- _Work item_:
What lines below include the string "match"? Pick them out and copy them.
Material to process: Begin
(** ** When the purchase fails *)

(** [a or b] of optional columns *)
Definition or_some {A} (a b : option A) : option A := match a with Some _ => a | None => b end.
Definition or_text (a : option string) (b : string) : option string := if truthy a then a else Some b.

Definition rescue_name (meta : dict) (service_slug : string) : string :=
  first_text [dget "productName" meta; dget "softwareName" meta; dget "name" meta;
              JStr (title (replace_char (Ascii.ascii_of_nat 45) (Ascii.ascii_of_nat 32) service_slug))] "Technology Service".

(** [if not sub.current_period_start or not sub.current_period_end] *)
Definition with_period (period : json * json) (s : TechnologySubscription) : TechnologySubscription :=
  match ts_current_period_start s, ts_current_period_end s with
  | JNull, _ | _, JNull => s <| ts_current_period_start := period.1 |> <| ts_current_period_end := period.2 |>
  | _, _ => s
  end.

(** What is written over a subscription that is not active. *)
Definition rescued (created_new : bool) (error_text order_id payment : string) (base_price : py_float) (input : option string)
    (period : json * json) (now : Z) (s : TechnologySubscription) : TechnologySubscription :=
  with_period period (s <| ts_status := "PENDING"%string |> <| ts_payment_status := "CAPTURED"%string |>
    <| ts_last_provider_status := if created_new then Some "PROVISIONING_PENDING"%string
         else or_text (ts_last_provider_status s) "PROVISIONING_PENDING" |>
    <| ts_last_provider_error := if created_new then Some error_text else or_text (ts_last_provider_error s) error_text |>
    <| ts_price := fl_or (ts_price s) base_price |>
    <| ts_last_provision_attempt_at := or_some (ts_last_provision_attempt_at s) (Some now) |>
    <| ts_next_retry_at := or_some (ts_next_retry_at s) (Some (now + _tech_backoff_for (Z.max 1 (ts_provision_attempts s)))) |>
    <| ts_razorpay_order_id := or_text (ts_razorpay_order_id s) order_id |>
    <| ts_razorpay_payment_id := or_text (ts_razorpay_payment_id s) payment |>
    <| ts_provision_input := if truthy (ts_provision_input s) then ts_provision_input s else or_some input (ts_provision_input s) |>).

(** The subscription's invoice: the first there is, with an amount, or a new one. *)
Definition rescue_invoice (sub_id user_id : string) (paid_total : py_float) (period : json * json) : Tech SubscriptionInvoice :=
  do found <- query (fun d => head (select_where (fun i => bool_decide (si_subscription_id i = sub_id) && bool_decide (si_user_id i = user_id))
                                (values (sh_invoices (tb_shop d)))));
  match found with
  | None => new_invoice sub_id user_id paid_total period
  | Some i =>
      if fl_leb (si_amount i) fl_zero then
        on_shop (fun h => h <| sh_invoices ::= alter (fun i => i <| si_amount := paid_total |>) (si_id i) |>) ;;;
        ret (i <| si_amount := paid_total |>)
      else ret i
  end.

Definition _ensure_paid_technology_service_subscription (item : CartItem) (buyer : TechUser) (order_id payment : string)
    (contact : string * string * string) (track : track_financials) (provisioning_error : exn) : Tech dict :=
  alive ;;;
  autobegin ;;;
  let meta := item_meta item in
  let user_id := tu_id buyer in
  let service_slug := lower (first_text [dget "serviceSlug" meta; dget "slug" meta; JStr (ci_product_id item)] EmptyString) in
  let service_name := rescue_name meta service_slug in
  let plan_code := trimmed_or (py_str (py_or (opt_text (ci_selected_plan item)) (py_or (dget "planCode" meta) (JStr "starter")))) "starter" in
  let provider_metadata := _technology_provider_metadata meta plan_code in
  let billing_cycle := if startswith (lower (py_str (py_or (dget "billingCycle" meta) (JStr EmptyString)))) "ann"
                       then "annually"%string else "monthly"%string in
  do totals <- lift_res (_technology_paid_totals item fl_zero);
  do unit_price <- (let v := dget "_checkout_unit_price_inr" meta in if truth v then lift_res (py_float_of v) else ret fl_zero);
  let base_price := fl_or totals.1.1 (fl_or (default fl_zero (subtotal_ex_gst track)) unit_price) in
  let paid_total := fl_or (amount_charged track) (fl_or totals.2 (fl_or base_price fl_zero)) in
  do now <- utc_now;
  do period <- _tech_sub_periods billing_cycle;
  let error_text := text_or (exn_text provisioning_error) "Provisioning failed after payment capture." in
  do input <- lift_res (provision_input_of provider_metadata);
  let find_again := _find_paid_technology_subscription user_id (Some payment) (Some order_id) (Some service_slug) in
  do found <- find_again;
  do sub_created <- (match found with
    | Some s => ret (ts_id s, false)
    | None =>
        do id <- uuid4;
        let slug := text_or service_slug (ci_product_id item) in
        let s := TechSub id user_id slug service_name plan_code billing_cycle base_price "INR" "PENDING" "CAPTURED" None JNull None
          period.1 period.2 false false false false "PENDING" (Some (_technology_idempotency_key payment slug)) 1 (Some now)
          (Some "PROVISIONING_PENDING"%string) (Some error_text) (Some (now + _tech_backoff_for 1)) (Some order_id) (Some payment)
          false input false now in
        catch (insert_sub s ;;; ret (id, true))
          (fun e => match e with
                    | IntegrityError _ =>
                        _reset_aborted_session ;;;
                        alive ;;;
                        do again <- find_again;
                        match again with Some s => ret (ts_id s, false) | None => raise e end
                    | _ => raise e
                    end)
    end);
  let '(id, created_new) := sub_created in
  do sub <- sub_of id;
  let already_active := bool_decide (upper (ts_status sub) = "ACTIVE"%string) in
  when (negb already_active)
    (on_sub id (rescued created_new error_text order_id payment base_price input period now) ;;; flush_sub id) ;;;
  do invoice <- rescue_invoice id user_id paid_total period;
  checkpoint ;;;
  do sub <- sub_of id;
  let '(name, email, _) := contact in
  when (negb already_active && negb (ts_email_sent sub) && negb (ts_confirmation_sent sub))
    (catch (
       send_mail (PendingMail (text_or email (tu_email buyer)) id service_name (title (spaced plan_code)) retried_reason) ;;;
       on_sub id (fun s => s <| ts_email_sent := true |>) ;;;
       checkpoint) (fun _ => ret tt)) ;;;
  ret [("type", JStr "TECHNOLOGY"); ("isService", JBool true); ("subscriptionId", JStr id);
       ("invoiceNumber", JStr (si_invoice_number invoice));
       ("status", JStr (if already_active then "ACTIVE" else "PROVISIONING_PENDING")); ("success", JBool already_active);
       ("durablePurchaseCreated", JBool true)]%string.

(** ** The webhook *)

(** One entry of the results. *)
Definition item_result (item : CartItem) (success : bool) (rest : dict) : dict :=
  dupdate [("itemId", JStr (ci_id item)); ("success", JBool success)]%string rest.

(** [r.get("success") is not False] *)
Definition not_false (v : json) : bool := match v with JBool false => false | _ => true end.

Definition record_attempt (order_id payment : string) (item : CartItem) (buyer : TechUser) (details : string * string * string)
    (fin : track_financials) (internal_order_id category : string) (facts : fulfillment_facts) (error_source : option string) : Tech unit :=
  let meta := item_meta item in
  let '(fulfillment, overall, error_code, error_message) := facts in
  let '(name, email, phone) := details in
  do years <- lift_res (py_int (py_or (dget "years" meta) (py_or (dget "period" meta) (JInt 1))));
  do amount <- lift_res (numeric_12_2 (amount_charged fin));
  do net <- lift_res (optional_numeric (subtotal_ex_gst fin));
  do gst <- lift_res (optional_numeric (gst_amount fin));
  usable ;;;
  do _ <- record_paid_attempt {|
    pa_internal_order_id := Some internal_order_id; pa_cart_batch_id := Some order_id; pa_category := category;
    pa_provider_subcategory := Some "Razorpay"%string; pa_item_name := _cart_item_product_name item;
    pa_item_id := Some (ci_product_id item); pa_quantity_years := years; pa_buyer := (Some name, Some email, Some phone);
    pa_buyer_user_id := Some (tu_id buyer); pa_amount_charged := amount; pa_currency := "INR"; pa_net_and_gst := (net, gst);
    pa_payment_status := TrackPayment.CAPTURED; pa_razorpay_order_id := Some order_id; pa_razorpay_payment_id := Some payment;
    pa_razorpay_refund_id := None; pa_fulfillment_status := fulfillment; pa_overall_status := overall;
    pa_openprovider_domain_id := None; pa_error_code := error_code; pa_error_message := error_message;
    pa_error_source := error_source; pa_notes := None; pa_admin_deep_link := None; pa_created_at := None; pa_clear_errors := false |};
  ret tt.

Definition tech_category (is_service : bool) : string :=
  if is_service then TrackRecordCategory.TECHNOLOGY_SERVICES else TrackRecordCategory.TECHNOLOGY_PURCHASE.

(** [item.metadata_json = meta] with the payment marked, and [repo.save]. *)
Definition mark_fulfilled (item : CartItem) (payment : string) : Tech unit :=
  usable ;;;
  on_shop (fun h => h <| sh_items ::= alter (fun i => i <| ci_metadata_json :=
    Some (dset "_fulfilled_razorpay_payment_id" (JStr payment) (item_meta item)) |>) (ci_id item) |>).

Definition from_error (code : option string) : option string :=
  if truthy code then Some "RESELLPORTAL_OR_BACKEND"%string else None.

Definition fulfil_item (order_id payment : string) (buyer : TechUser) (item : CartItem) : Tech dict :=
  let meta := item_meta item in
  if truth (dget "_fulfilled_razorpay_payment_id" meta) then
    ret [("itemId", JStr (ci_id item)); ("alreadyProcessed", JBool true); ("success", JBool true)]%string
  else
    let details := _checkout_buyer_details item buyer in
    do fin <- lift_res (_checkout_financials_for_track item);
    let is_tech_service := negb (is_empty (first_text [dget "serviceSlug" meta] EmptyString)) in
    let internal_order_id := _track_internal_order_id order_id item [] in
    do done <- catch
      (do result <- _process_item_post_payment item buyer payment;
       mark_fulfilled item payment ;;;
       let is_service := truth (dget "isService" result) || truth (dget "subscriptionId" result) || is_tech_service in
       let facts := _tech_fulfillment_from_result result is_service in
       ret (item_result item (not_false (dget "success" result)) result, is_service, facts, from_error facts.1.2))
      (fun e =>
       alive ;;;
       _reset_aborted_session ;;;
       do durable <- _ensure_paid_technology_service_subscription item buyer order_id payment details fin e;
       ret (item_result item false (dset "error" (JStr (exn_text e)) durable), is_tech_service,
            (FulfillmentStatus.IN_PROGRESS, OverallStatus.PENDING, Some "SERVICE_PROVISIONING_FAILED"%string, Some (exn_text e)),
            Some "RESELLPORTAL_OR_BACKEND"%string));
    let '(result, is_service, facts, source) := done in
    record_attempt order_id payment item buyer details fin internal_order_id (tech_category is_service) facts source ;;;
    ret result.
Material to process: End
- _Task result_:
Definition or_some {A} (a b : option A) : option A := match a with Some _ => a | None => b end.
  match ts_current_period_start s, ts_current_period_end s with
  match found with
  do sub_created <- (match found with
          (fun e => match e with
                        match again with Some s => ret (ts_id s, false) | None => raise e end
Definition not_false (v : json) : bool := match v with JBool false => false | _ => true end.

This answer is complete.